Further along the drove two Willow Warblers, mustard bellied youngsters, dart among the elm leaves, stopping only to practice next summer's tune. A Chiffchaff joins them and all of a sudden it's as if May has returned full of Spring-Song.

Saturday, 20 August 2016

reason to wander

I've been busy with lots of painting for various bird reports recently, and that has meant I haven't allowed myself time off to take in the sights of late summer as I would have wished. What i needed was an excuse to get away, and as I've got a Little Stint to paint, what better reason to drive up to the coast- just to get some reference you understand.
There have been stints seen at titchwell recently, and knowing how close you can often get to them there, i packed my sketchbook and headed off. I wanted to be at titchwell in the evening when the crowds had gone and the light less glaring, and luckily there was a perfect place to head for before hand, just to waste an hour or two.

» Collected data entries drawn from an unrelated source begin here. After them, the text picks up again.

Example validate_empty_root :
  validate_xml_structure (Parsed (document []))
  = (false, ["缺少必需元素: experimentType"; "缺少必需元素: apparatus";
             "缺少必需元素: commonProperties"; "没有找到数据组"]).
Proof. reflexivity. Qed.

(** ** Data groups *)

(** The scenario of the specification: two declared columns, two points. *)
Example scenario_table :
  exists dg, parse_datagroups py_float (document [scenario_group]) = Ok [dg]
    /\ data_df dg
       = Some {| df_columns := ["Temperature (K)"; "CH4 (mole_fraction)"];
                 df_rows :=
                   [[Some (VFloat (Finite false 300 0));
                     Some (VFloat (Finite false 1 (-1)))];
                    [Some (VFloat (Finite false 350 0));
                     Some (VFloat (Finite false 12 (-2)))]] |}
    /\ statistics dg
       = Some {| num_points := 2;
                 columns := ["Temperature (K)"; "CH4 (mole_fraction)"];
                 shape := (2, 2) |}.
Proof. eexists. split; [vm_compute; reflexivity | split; reflexivity]. Qed.

(** Decode the single data group of a sample document and name what is
    decoded. *)
Ltac decode_single_group root dg Hdgs Hdg :=
  let dgs := fresh "dgs" in
  let Hval := fresh "Hval" in
  destruct (parse_datagroups_total py_float root) as (dgs & Hdgs);
  pose proof Hdgs as Hval; vm_compute in Hval; injection Hval as Hval;
  destruct dgs as [|dg dgs]; [discriminate Hval |];
  injection Hval as Hdg Hval; subst dgs.

Lemma C2_witness :
  exists dgs dg df,
    parse_datagroups py_float (document [scenario_group]) = Ok dgs
    /\ In dg dgs /\ data_df dg = Some df
    /\ df_columns df = ["Temperature (K)"; "CH4 (mole_fraction)"].
Proof.
  decode_single_group (document [scenario_group]) dg Hdgs Hdg.
  assert (Hin : In dg [dg]) by now left.
  assert (Hdf : exists df, data_df dg = Some df)
    by (rewrite <- Hdg; eexists; reflexivity).
  destruct Hdf as (df & Hdf). exists [dg], dg, df.
  repeat split; try assumption.
  destruct (C2_column_order py_float _ _ _ _ Hdgs Hin Hdf) as (Hcols & _).
  rewrite Hcols, <- Hdg. vm_compute. reflexivity.
Defined.

(** The data-point field [foo] matches no declared id: the code drops it,
    the specification's wording makes it a column. *)
Example undeclared_field_columns :
  (exists dg, parse_datagroup py_float undeclared_field_group = Ok dg
     /\ (df_columns <$> data_df dg) = Some ["T (K)"])
  /\ spec_column_order undeclared_field_group = ["T (K)"; "foo"].
Proof. split; [eexists; split; [vm_compute; reflexivity |] |]; reflexivity. Qed.

Lemma C2_counterexample :
  ~ (forall dg df,
       parse_datagroup py_float undeclared_field_group = Ok dg ->
       data_df dg = Some df ->
       df_columns df = spec_column_order undeclared_field_group).
Proof.
  intros Hclaim.
  assert (Hdg : parse_datagroup py_float undeclared_field_group = Ok _)
    by (vm_compute; reflexivity).
  specialize (Hclaim _ _ Hdg eq_refl). vm_compute in Hclaim. discriminate Hclaim.
Qed.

I had seen a report from Snettisham of a Wryneck seen in the morning, so i strolled along the bank in search of it.There was no sign of any other birder about, and there was very little activity in the early afternoon heat. A dry breeze lulled the low bushes behind the sea wall. The odd Whitethroat flicked among the brightening berries and a Linnet creaked its tune. A pale bird perched up and proved to be a Winchat. The Wryneck could be anywhere by now, and I turned back. 
A bird sprang from a small hawthorn bush- like a small thrush, or a large sylvia warbler- or... a Wryneck! it flew across the reedy pool and sheltered in the shade of a bush, then briefly settled in a bramble patch and was gone, flipping behind the sprawling tangle and out of sight. I waited, but it did not reappear, and I had a stint to sketch.


 Titchwell dozed in the afternoon sun. Ruff wandered along the muddy edges while hundreds of other waders loafed on the islands- oystercatchers spread out near some large gulls, godwits just off a spur switching like weather vanes as the wind began to strengthen. A party of terns settled down, only to be blown up into the air. They whipped across the lagoon then tacked back to the start, grounding alongside the Black-headed Gulls. Three Greenshank called as they sped out onto the freshmarsh, leaving their cousins the Redshanks to sleep in a sizeable gathering on a samphire covered mudbar.
As the evening wore on a Spoonbill flew over, and as I turned to the west, a flock of more than a dozen more lazily circled in the pink sky, disappearing near the glittering creek.
There was no stint. Knot, Dunlin, Golden and grey Plover all vied for my attention, but as the day faded I realised I was not going to get what I'd come for. But that doesn't matter for now.